EXCERPTED DATA »
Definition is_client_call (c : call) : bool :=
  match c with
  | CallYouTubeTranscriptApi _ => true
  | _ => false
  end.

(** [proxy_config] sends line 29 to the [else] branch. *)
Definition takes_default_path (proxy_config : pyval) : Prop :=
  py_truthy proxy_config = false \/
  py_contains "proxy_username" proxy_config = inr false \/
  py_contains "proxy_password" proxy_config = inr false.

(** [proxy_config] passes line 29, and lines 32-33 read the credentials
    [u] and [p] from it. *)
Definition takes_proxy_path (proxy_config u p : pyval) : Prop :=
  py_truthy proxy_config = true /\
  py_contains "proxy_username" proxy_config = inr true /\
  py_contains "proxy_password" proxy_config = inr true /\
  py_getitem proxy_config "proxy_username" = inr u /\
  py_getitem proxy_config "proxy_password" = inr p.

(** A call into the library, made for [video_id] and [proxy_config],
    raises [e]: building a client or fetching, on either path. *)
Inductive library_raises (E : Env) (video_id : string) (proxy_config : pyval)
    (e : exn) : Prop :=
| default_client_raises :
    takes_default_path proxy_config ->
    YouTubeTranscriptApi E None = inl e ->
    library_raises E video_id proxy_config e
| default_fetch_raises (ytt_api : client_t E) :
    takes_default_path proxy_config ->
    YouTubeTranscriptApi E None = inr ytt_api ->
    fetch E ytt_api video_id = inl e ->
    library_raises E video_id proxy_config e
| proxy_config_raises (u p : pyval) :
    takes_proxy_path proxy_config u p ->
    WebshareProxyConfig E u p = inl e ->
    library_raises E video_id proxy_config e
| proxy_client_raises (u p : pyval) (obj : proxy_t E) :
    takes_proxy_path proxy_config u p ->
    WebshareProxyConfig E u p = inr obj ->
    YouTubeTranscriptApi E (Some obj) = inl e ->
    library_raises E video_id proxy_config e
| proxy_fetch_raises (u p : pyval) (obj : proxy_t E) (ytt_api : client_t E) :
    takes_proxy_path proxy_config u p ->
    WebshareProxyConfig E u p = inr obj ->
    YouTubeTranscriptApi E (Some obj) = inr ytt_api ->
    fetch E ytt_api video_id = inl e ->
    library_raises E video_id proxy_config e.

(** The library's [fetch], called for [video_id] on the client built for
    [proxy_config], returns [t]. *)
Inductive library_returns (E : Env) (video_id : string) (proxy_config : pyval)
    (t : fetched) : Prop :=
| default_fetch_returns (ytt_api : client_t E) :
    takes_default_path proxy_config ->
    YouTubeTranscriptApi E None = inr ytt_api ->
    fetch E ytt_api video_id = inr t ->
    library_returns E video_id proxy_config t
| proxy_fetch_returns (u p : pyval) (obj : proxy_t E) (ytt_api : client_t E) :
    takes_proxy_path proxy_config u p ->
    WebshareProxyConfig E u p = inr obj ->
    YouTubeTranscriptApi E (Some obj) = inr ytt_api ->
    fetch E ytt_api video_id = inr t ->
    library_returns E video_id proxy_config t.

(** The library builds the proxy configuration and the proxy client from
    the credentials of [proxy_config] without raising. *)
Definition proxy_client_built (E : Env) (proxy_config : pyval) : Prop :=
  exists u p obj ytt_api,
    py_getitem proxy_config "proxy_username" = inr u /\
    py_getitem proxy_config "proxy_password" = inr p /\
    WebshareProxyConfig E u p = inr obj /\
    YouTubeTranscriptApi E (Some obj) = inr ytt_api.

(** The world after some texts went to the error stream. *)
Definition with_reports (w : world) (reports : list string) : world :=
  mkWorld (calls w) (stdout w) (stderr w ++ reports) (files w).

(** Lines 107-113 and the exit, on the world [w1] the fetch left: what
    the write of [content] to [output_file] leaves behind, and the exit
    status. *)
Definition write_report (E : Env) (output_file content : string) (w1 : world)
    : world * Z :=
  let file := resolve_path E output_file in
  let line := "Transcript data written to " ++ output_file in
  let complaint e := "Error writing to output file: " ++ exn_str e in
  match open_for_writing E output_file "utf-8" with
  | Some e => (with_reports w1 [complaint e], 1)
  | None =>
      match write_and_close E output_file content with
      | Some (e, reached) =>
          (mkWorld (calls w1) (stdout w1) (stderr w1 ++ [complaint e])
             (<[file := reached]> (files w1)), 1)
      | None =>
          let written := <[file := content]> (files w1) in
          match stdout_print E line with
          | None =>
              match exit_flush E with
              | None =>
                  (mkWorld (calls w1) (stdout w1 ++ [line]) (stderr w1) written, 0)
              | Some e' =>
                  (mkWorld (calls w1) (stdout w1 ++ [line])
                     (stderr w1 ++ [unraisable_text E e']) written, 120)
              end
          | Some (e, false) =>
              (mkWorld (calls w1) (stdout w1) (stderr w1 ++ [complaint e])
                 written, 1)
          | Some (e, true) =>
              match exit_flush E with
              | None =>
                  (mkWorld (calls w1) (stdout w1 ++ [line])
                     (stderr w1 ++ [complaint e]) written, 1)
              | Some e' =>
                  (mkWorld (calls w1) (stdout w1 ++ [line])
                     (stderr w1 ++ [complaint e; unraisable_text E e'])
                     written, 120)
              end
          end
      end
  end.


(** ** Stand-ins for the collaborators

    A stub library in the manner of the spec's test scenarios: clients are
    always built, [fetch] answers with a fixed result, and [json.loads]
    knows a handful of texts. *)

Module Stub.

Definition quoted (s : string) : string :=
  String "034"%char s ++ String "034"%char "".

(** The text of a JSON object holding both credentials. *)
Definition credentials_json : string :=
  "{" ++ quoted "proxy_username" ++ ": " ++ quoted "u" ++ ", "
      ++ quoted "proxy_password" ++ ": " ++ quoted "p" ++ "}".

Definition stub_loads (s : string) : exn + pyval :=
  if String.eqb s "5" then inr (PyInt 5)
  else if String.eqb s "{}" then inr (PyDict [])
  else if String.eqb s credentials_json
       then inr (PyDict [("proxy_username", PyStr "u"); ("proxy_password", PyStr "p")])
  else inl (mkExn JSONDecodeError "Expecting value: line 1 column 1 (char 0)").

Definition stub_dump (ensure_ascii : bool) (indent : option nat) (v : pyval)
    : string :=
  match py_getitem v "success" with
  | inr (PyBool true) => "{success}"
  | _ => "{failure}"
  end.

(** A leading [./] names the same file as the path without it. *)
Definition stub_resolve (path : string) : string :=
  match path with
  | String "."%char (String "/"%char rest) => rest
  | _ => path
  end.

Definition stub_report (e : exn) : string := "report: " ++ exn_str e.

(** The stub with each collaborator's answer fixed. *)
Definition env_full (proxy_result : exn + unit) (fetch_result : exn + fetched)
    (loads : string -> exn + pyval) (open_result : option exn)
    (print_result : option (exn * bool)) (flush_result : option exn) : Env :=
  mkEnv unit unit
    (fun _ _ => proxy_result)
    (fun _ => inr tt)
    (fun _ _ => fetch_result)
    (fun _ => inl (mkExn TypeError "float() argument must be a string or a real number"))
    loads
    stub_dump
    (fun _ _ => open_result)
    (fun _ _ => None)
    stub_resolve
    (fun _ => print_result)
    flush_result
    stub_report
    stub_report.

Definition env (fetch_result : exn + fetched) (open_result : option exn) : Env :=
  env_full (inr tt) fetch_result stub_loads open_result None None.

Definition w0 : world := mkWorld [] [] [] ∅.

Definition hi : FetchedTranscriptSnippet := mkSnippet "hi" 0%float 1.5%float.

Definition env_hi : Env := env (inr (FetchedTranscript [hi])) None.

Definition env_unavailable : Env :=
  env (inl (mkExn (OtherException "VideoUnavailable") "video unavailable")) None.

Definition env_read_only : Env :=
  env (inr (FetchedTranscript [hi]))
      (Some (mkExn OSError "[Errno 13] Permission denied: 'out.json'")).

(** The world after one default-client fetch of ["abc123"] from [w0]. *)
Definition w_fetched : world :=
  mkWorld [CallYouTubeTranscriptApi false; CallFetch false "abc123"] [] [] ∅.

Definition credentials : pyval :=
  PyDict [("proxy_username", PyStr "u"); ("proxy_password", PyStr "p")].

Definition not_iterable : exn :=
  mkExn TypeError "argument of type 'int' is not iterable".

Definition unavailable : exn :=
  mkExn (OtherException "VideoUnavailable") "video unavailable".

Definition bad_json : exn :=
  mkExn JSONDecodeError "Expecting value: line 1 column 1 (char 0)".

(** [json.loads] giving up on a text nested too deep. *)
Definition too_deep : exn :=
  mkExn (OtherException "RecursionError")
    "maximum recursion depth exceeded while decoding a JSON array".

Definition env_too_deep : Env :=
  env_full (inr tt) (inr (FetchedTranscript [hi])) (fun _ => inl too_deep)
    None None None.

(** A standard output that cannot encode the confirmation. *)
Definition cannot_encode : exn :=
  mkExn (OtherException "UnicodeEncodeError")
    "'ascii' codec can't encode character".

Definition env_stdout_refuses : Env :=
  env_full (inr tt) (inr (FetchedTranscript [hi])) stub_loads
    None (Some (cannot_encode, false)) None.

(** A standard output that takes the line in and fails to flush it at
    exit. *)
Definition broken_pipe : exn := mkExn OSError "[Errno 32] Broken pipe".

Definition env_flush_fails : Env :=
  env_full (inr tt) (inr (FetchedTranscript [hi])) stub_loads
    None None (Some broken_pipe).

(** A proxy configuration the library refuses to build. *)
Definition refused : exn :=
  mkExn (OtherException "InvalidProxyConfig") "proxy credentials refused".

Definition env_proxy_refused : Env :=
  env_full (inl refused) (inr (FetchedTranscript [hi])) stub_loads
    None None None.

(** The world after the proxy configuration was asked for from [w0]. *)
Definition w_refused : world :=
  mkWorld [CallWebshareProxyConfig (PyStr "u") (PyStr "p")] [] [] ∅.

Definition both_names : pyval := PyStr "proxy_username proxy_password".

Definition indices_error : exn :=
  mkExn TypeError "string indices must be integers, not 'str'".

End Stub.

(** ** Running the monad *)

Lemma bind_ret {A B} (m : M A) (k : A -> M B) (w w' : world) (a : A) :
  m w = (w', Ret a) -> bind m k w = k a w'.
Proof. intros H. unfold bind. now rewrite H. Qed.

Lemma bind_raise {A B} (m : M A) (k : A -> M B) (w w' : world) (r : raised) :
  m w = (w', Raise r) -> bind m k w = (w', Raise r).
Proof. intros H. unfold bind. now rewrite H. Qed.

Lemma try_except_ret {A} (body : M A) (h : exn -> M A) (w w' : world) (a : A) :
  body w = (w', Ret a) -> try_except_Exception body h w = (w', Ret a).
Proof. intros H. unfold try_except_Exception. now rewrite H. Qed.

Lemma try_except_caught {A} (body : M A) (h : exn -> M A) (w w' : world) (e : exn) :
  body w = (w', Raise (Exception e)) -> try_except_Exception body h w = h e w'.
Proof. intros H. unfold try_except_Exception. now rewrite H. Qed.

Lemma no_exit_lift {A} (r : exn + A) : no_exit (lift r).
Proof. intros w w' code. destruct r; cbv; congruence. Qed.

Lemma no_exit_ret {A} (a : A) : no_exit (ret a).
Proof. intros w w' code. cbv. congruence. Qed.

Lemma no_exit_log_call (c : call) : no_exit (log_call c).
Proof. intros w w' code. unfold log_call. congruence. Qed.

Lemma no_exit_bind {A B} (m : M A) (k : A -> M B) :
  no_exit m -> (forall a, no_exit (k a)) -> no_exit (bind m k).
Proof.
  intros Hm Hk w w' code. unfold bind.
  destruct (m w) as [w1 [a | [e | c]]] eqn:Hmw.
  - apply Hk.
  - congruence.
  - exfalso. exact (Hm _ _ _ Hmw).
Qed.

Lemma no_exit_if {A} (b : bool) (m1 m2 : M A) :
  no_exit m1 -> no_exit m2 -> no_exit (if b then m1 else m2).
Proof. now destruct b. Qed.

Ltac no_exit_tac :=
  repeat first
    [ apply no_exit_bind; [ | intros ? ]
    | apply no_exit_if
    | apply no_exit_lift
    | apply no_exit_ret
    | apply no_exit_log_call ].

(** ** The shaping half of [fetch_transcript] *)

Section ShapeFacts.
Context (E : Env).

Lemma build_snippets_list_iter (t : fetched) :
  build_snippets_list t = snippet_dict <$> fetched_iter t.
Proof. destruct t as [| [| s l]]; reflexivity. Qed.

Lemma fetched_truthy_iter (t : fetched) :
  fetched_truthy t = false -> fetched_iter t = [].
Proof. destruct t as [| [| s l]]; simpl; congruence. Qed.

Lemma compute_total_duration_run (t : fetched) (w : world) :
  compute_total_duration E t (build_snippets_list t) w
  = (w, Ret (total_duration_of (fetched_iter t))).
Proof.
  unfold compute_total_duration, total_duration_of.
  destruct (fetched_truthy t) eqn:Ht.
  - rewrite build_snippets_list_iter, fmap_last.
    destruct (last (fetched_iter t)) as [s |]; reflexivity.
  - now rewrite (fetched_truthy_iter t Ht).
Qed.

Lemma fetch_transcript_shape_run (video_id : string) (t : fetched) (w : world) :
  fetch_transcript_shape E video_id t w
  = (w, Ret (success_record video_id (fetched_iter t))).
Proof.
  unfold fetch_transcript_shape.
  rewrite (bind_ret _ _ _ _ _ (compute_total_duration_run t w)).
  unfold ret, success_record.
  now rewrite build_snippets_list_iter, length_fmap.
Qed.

EXERCISE » Copy each line of the material where "without" is found.

REPLY TO THE EXERCISE »
    the credentials of [proxy_config] without raising. *)
(** A leading [./] names the same file as the path without it. *)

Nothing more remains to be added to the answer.